• To do: Starting at the line below holding "is_s32 (kr b) ∧ names_count b < 2 ^ 31." and stopping at the line holding "(_ ≫= _) _ => apply twp_bind", print every line exactly, both ends included, and leave the rest out.

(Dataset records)
■ ■ ■ ■ ■ ■ ■

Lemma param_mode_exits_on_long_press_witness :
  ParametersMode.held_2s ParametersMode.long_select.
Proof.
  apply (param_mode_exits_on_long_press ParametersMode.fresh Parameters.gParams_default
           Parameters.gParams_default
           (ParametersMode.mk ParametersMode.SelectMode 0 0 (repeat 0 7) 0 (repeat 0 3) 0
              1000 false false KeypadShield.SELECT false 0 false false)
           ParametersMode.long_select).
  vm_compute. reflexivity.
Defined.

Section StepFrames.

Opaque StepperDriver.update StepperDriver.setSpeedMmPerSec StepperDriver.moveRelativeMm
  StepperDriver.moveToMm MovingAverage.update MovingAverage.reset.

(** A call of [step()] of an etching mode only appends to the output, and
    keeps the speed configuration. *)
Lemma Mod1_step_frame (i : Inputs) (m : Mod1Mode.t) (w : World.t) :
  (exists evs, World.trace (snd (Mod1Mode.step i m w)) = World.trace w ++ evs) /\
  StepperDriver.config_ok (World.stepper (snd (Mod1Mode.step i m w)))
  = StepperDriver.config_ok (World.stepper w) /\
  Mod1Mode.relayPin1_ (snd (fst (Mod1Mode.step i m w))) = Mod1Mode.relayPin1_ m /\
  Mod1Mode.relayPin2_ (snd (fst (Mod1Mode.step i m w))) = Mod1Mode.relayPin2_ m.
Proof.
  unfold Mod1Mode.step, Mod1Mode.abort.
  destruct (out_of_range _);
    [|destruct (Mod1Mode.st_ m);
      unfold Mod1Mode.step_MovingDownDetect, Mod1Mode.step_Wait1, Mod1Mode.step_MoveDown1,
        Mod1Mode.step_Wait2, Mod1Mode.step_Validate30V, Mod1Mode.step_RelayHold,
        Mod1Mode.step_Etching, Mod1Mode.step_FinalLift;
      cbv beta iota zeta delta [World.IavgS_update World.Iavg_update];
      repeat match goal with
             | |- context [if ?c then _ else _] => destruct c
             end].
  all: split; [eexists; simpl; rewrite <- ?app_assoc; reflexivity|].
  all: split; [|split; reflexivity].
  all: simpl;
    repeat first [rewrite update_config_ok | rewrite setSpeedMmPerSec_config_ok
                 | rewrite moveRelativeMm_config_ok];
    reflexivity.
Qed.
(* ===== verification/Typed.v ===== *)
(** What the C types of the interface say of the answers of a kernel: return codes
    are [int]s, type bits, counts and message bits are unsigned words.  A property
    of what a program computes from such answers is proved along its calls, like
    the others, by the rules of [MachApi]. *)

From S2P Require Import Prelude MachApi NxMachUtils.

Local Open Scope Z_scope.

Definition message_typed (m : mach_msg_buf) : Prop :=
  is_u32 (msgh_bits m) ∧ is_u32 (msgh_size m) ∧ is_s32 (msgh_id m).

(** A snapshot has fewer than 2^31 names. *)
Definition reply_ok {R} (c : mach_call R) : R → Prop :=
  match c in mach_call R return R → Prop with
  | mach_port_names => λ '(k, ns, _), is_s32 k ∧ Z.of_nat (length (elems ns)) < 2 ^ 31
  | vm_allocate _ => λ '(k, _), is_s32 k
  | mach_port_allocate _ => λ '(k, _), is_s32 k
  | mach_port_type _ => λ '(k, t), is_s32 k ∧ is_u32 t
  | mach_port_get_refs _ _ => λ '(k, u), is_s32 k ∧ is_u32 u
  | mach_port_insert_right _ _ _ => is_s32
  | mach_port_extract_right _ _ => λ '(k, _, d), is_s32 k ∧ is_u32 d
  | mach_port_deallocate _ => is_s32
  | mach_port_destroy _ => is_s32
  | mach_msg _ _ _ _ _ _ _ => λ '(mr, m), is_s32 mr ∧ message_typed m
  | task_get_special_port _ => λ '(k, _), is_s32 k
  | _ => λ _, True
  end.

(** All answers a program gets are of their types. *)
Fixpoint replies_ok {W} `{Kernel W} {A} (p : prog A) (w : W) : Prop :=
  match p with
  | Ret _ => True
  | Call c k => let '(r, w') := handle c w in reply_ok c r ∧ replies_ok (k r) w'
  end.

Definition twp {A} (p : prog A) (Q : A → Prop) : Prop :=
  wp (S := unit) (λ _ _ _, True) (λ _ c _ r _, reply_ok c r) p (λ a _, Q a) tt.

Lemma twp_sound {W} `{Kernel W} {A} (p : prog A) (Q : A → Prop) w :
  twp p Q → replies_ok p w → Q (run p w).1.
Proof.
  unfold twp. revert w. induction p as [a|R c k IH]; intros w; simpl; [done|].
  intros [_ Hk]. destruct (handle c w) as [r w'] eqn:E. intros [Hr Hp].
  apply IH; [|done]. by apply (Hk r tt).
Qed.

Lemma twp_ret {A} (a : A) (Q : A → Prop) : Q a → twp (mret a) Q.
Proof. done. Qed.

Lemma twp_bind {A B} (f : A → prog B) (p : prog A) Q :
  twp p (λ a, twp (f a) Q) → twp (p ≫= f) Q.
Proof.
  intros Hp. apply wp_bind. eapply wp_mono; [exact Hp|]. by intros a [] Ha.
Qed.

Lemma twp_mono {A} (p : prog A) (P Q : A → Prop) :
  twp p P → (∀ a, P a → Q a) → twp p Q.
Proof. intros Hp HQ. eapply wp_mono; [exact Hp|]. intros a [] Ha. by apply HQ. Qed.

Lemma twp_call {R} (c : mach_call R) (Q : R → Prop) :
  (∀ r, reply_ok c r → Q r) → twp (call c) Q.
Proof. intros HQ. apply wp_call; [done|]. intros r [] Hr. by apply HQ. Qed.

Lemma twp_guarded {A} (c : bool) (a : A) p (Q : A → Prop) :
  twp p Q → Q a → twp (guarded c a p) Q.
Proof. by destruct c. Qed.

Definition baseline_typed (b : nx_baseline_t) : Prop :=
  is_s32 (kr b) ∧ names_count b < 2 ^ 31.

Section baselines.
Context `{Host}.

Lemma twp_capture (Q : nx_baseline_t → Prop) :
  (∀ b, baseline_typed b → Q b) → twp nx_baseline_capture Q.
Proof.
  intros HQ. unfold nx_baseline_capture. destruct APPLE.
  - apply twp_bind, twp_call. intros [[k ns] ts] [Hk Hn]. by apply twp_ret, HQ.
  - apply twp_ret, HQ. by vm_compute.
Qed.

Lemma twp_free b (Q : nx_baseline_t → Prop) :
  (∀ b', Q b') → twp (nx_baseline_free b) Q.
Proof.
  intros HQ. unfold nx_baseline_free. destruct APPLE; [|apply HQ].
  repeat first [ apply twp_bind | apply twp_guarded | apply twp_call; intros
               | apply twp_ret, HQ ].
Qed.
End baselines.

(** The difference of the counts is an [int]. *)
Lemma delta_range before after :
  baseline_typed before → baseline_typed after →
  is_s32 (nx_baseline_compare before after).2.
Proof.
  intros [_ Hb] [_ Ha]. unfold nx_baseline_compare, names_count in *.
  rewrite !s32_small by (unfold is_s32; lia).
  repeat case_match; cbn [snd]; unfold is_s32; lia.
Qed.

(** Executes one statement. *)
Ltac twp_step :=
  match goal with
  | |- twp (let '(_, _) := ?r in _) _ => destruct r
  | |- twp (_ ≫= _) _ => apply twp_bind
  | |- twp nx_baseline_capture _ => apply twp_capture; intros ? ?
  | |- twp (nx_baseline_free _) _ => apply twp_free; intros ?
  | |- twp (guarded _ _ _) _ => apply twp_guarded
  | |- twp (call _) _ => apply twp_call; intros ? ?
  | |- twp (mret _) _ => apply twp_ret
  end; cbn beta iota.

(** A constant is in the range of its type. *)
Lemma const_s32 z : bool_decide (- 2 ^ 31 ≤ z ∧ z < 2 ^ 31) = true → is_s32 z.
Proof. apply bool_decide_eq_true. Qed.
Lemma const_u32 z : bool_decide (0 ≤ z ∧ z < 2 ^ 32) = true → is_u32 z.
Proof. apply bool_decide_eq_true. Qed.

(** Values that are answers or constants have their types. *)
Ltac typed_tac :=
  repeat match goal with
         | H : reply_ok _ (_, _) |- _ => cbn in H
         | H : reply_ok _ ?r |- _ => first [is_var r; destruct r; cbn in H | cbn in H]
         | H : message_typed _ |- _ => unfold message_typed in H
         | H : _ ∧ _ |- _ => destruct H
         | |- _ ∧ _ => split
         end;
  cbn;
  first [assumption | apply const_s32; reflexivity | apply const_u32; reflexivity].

■ ■ ■ ■ ■ ■ ■

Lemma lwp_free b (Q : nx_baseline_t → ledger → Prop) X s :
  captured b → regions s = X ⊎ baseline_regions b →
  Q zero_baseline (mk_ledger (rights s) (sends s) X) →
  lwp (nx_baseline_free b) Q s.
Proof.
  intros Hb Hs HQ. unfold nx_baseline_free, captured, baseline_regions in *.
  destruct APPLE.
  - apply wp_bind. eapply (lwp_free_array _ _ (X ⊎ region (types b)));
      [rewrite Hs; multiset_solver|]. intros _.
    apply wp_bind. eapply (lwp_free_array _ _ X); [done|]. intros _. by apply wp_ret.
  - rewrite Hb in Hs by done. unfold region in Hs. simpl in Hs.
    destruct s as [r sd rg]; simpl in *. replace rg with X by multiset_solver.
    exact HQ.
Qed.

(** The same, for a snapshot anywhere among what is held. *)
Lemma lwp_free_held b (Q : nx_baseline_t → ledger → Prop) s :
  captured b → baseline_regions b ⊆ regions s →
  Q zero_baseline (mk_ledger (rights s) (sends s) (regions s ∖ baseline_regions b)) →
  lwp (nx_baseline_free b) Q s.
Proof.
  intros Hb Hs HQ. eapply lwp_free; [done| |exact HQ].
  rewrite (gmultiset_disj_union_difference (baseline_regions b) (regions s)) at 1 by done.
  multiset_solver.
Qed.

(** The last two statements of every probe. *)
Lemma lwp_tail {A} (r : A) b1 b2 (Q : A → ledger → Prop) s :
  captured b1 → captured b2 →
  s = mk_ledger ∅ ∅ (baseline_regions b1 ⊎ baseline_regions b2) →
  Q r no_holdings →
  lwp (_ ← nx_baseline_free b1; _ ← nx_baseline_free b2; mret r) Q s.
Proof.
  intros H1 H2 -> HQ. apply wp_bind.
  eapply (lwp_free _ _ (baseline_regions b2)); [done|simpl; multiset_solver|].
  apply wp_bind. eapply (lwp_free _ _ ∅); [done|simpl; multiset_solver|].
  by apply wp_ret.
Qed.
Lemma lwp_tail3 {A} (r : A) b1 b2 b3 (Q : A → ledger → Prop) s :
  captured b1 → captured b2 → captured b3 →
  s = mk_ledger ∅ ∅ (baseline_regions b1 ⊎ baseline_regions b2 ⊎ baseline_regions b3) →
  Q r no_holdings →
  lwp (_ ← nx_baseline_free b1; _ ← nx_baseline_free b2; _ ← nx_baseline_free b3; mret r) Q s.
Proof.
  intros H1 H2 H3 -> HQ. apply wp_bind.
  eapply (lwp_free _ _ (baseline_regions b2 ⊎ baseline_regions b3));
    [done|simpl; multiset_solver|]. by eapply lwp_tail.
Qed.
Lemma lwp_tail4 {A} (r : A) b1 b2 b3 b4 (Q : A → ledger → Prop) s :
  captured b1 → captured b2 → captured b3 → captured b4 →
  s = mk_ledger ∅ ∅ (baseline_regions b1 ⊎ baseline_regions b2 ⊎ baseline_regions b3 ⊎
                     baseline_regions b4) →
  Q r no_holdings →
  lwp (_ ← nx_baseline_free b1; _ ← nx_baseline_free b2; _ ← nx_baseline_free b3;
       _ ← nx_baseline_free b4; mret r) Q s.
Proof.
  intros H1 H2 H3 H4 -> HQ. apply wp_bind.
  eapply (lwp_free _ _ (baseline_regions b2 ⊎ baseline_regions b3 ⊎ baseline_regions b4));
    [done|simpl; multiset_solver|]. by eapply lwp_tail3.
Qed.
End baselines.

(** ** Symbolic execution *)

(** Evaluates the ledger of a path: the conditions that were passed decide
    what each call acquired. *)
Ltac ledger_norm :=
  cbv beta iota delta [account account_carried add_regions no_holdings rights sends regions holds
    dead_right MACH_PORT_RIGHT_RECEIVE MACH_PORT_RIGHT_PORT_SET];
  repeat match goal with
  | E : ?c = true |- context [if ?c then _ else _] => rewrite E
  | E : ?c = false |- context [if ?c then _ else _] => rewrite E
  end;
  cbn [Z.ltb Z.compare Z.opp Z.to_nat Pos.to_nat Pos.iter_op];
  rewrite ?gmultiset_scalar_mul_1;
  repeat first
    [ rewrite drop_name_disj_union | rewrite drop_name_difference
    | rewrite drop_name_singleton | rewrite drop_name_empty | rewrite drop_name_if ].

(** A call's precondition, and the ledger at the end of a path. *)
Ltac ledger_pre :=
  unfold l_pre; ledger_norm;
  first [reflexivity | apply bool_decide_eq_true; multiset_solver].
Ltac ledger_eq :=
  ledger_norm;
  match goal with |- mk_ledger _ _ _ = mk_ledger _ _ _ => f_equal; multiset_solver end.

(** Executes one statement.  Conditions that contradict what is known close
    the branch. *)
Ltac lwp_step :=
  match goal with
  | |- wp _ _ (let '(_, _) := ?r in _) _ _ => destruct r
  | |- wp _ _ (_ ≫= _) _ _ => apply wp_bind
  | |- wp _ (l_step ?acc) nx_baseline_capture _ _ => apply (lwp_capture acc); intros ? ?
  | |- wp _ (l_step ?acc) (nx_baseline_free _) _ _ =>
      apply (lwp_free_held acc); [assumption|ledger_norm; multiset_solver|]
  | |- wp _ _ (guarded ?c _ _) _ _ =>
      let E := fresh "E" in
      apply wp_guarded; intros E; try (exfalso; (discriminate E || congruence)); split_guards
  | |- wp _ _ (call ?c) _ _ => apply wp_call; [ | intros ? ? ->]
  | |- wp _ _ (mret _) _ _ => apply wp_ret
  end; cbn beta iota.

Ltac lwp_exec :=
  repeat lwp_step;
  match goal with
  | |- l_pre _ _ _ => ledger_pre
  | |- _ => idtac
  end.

■ ■ ■ ■ ■ ■ ■

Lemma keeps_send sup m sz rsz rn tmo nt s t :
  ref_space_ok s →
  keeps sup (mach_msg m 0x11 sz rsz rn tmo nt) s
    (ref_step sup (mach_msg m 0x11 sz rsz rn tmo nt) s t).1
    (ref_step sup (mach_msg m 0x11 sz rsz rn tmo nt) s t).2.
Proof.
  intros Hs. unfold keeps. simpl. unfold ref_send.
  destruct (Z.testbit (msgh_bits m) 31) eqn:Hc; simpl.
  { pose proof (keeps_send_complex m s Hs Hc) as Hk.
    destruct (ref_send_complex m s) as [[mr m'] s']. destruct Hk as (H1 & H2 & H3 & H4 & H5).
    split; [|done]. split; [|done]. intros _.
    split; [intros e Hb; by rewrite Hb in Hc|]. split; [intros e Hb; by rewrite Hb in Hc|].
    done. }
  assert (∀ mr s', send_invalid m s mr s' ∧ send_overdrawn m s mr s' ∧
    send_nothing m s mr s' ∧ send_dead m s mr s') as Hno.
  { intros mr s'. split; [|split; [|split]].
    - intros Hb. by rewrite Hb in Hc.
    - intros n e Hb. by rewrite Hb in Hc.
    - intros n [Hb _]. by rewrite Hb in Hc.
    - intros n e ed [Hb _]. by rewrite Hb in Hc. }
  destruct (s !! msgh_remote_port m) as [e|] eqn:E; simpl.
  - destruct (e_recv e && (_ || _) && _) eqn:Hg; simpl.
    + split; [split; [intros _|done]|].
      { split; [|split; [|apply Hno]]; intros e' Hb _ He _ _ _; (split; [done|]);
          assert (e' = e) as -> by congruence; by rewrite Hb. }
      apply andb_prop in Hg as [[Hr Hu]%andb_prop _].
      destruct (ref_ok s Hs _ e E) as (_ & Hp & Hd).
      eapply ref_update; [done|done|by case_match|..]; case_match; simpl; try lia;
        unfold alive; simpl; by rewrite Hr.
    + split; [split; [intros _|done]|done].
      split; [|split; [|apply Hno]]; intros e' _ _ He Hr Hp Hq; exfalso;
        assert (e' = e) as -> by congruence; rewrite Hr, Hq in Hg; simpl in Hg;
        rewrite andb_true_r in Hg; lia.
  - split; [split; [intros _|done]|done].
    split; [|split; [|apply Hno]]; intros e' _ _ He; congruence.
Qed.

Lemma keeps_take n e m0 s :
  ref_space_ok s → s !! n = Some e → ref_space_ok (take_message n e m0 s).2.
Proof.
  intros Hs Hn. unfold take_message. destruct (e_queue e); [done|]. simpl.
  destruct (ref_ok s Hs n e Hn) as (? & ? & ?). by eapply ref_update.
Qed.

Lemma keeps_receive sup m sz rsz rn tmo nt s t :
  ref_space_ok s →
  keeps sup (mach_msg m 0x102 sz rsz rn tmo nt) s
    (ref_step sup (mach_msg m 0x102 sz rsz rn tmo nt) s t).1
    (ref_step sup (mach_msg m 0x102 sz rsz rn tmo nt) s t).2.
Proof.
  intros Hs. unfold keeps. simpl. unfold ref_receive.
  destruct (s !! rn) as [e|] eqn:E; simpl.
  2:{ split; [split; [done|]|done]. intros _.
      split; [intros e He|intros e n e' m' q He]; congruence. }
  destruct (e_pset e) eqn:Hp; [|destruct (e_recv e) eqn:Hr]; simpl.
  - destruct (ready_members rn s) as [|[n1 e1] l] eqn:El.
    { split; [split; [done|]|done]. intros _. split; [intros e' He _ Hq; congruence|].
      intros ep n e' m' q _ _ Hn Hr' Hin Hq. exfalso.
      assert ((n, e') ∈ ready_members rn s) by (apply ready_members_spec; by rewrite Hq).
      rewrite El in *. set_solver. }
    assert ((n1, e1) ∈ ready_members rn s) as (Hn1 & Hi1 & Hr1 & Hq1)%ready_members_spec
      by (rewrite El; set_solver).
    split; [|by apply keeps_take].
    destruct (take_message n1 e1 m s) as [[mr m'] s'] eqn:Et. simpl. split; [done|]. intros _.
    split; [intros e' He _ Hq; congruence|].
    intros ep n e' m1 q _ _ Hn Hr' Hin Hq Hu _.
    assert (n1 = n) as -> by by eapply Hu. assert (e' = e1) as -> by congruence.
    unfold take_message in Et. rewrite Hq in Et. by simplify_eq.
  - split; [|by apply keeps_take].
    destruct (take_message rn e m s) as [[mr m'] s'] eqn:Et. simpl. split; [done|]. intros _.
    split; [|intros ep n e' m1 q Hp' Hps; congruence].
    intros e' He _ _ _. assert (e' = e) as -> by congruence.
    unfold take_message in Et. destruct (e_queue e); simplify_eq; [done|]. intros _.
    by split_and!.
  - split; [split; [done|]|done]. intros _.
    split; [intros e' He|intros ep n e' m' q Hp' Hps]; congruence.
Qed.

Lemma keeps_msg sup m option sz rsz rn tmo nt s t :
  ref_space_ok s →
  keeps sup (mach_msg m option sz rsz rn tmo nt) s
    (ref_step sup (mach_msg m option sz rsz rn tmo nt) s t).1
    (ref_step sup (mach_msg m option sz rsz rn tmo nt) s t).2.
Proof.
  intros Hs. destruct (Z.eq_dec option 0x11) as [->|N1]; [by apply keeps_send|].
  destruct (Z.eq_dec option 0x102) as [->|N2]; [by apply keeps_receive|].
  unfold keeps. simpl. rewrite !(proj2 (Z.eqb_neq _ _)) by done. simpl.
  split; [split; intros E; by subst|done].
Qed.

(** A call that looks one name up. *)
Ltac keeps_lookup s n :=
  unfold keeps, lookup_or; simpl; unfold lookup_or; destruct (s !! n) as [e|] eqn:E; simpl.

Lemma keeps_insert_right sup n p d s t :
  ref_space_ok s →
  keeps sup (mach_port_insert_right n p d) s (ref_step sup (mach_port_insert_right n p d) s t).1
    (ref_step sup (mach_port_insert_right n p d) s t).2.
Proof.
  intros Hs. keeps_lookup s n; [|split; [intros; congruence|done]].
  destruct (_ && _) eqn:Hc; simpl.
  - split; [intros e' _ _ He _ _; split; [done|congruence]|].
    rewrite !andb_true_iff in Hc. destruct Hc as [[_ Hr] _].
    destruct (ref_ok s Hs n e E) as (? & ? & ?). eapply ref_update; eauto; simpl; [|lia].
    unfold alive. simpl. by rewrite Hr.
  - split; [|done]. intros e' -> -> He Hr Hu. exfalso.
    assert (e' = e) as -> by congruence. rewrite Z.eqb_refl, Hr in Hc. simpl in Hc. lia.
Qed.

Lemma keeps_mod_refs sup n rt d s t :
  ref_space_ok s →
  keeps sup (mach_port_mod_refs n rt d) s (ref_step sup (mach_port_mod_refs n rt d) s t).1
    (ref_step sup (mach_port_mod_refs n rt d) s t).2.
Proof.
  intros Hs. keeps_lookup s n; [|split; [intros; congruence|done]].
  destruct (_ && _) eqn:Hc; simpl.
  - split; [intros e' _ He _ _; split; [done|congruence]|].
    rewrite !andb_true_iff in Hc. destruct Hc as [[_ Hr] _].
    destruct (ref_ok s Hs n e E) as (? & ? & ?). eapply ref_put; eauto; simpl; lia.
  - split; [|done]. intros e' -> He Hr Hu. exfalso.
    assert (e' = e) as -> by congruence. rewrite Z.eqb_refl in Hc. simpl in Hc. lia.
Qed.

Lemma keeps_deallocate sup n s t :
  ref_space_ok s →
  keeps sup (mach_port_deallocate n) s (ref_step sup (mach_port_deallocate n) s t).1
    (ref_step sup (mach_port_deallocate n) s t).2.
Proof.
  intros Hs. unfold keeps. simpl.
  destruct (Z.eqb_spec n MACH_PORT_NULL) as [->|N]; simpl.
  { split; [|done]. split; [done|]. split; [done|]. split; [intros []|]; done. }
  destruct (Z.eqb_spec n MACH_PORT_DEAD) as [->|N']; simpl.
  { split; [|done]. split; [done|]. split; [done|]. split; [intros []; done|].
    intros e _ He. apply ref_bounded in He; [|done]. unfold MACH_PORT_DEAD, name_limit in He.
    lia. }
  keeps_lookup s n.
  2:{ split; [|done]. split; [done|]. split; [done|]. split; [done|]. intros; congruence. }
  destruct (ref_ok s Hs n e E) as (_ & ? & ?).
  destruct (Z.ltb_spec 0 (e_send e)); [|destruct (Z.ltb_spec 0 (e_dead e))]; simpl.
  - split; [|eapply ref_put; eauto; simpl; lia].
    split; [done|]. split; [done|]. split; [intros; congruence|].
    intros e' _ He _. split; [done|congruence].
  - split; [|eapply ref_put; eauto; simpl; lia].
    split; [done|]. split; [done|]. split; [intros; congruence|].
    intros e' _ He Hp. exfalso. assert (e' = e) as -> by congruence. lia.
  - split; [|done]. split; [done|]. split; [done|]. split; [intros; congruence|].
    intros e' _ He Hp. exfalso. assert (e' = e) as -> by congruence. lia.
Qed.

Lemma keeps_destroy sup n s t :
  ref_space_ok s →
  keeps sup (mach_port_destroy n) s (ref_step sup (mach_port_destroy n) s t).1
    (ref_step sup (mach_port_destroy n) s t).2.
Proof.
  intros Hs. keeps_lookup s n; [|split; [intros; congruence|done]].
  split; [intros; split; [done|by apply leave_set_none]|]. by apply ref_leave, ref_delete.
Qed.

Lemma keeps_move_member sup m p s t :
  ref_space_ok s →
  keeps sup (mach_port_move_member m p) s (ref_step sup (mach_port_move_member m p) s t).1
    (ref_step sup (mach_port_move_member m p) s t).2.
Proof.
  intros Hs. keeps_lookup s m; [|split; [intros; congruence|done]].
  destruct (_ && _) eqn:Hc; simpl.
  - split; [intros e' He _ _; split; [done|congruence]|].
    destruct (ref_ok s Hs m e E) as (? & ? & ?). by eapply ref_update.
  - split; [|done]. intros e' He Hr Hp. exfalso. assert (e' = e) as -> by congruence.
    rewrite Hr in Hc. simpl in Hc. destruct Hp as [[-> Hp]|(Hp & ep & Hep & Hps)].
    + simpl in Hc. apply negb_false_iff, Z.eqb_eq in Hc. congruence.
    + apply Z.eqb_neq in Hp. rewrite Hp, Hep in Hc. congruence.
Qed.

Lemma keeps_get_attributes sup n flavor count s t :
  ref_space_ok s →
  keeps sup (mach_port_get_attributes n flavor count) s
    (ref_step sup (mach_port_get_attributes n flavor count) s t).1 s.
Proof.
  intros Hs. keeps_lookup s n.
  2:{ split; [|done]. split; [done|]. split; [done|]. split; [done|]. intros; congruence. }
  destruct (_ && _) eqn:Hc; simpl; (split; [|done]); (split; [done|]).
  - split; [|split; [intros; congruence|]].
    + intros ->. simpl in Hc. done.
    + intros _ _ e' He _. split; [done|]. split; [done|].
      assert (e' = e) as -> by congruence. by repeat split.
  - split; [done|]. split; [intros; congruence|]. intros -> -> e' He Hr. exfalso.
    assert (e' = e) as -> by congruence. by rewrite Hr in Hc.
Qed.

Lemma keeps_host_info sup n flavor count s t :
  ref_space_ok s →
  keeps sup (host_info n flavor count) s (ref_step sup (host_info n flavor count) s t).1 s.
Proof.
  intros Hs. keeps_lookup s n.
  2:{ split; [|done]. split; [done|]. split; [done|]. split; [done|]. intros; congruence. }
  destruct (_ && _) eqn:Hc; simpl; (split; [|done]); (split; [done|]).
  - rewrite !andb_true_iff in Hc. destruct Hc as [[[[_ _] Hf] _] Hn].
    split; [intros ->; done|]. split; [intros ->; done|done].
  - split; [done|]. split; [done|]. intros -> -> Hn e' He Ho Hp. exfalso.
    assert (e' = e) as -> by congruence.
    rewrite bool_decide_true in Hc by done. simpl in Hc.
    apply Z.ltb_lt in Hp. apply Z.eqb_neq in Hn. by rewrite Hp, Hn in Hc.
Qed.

■ ■ ■ ■ ■ ■ ■

• Task solution:
  is_s32 (kr b) ∧ names_count b < 2 ^ 31.

Section baselines.
Context `{Host}.

Lemma twp_capture (Q : nx_baseline_t → Prop) :
  (∀ b, baseline_typed b → Q b) → twp nx_baseline_capture Q.
Proof.
  intros HQ. unfold nx_baseline_capture. destruct APPLE.
  - apply twp_bind, twp_call. intros [[k ns] ts] [Hk Hn]. by apply twp_ret, HQ.
  - apply twp_ret, HQ. by vm_compute.
Qed.

Lemma twp_free b (Q : nx_baseline_t → Prop) :
  (∀ b', Q b') → twp (nx_baseline_free b) Q.
Proof.
  intros HQ. unfold nx_baseline_free. destruct APPLE; [|apply HQ].
  repeat first [ apply twp_bind | apply twp_guarded | apply twp_call; intros
               | apply twp_ret, HQ ].
Qed.
End baselines.

(** The difference of the counts is an [int]. *)
Lemma delta_range before after :
  baseline_typed before → baseline_typed after →
  is_s32 (nx_baseline_compare before after).2.
Proof.
  intros [_ Hb] [_ Ha]. unfold nx_baseline_compare, names_count in *.
  rewrite !s32_small by (unfold is_s32; lia).
  repeat case_match; cbn [snd]; unfold is_s32; lia.
Qed.

(** Executes one statement. *)
Ltac twp_step :=
  match goal with
  | |- twp (let '(_, _) := ?r in _) _ => destruct r
  | |- twp (_ ≫= _) _ => apply twp_bind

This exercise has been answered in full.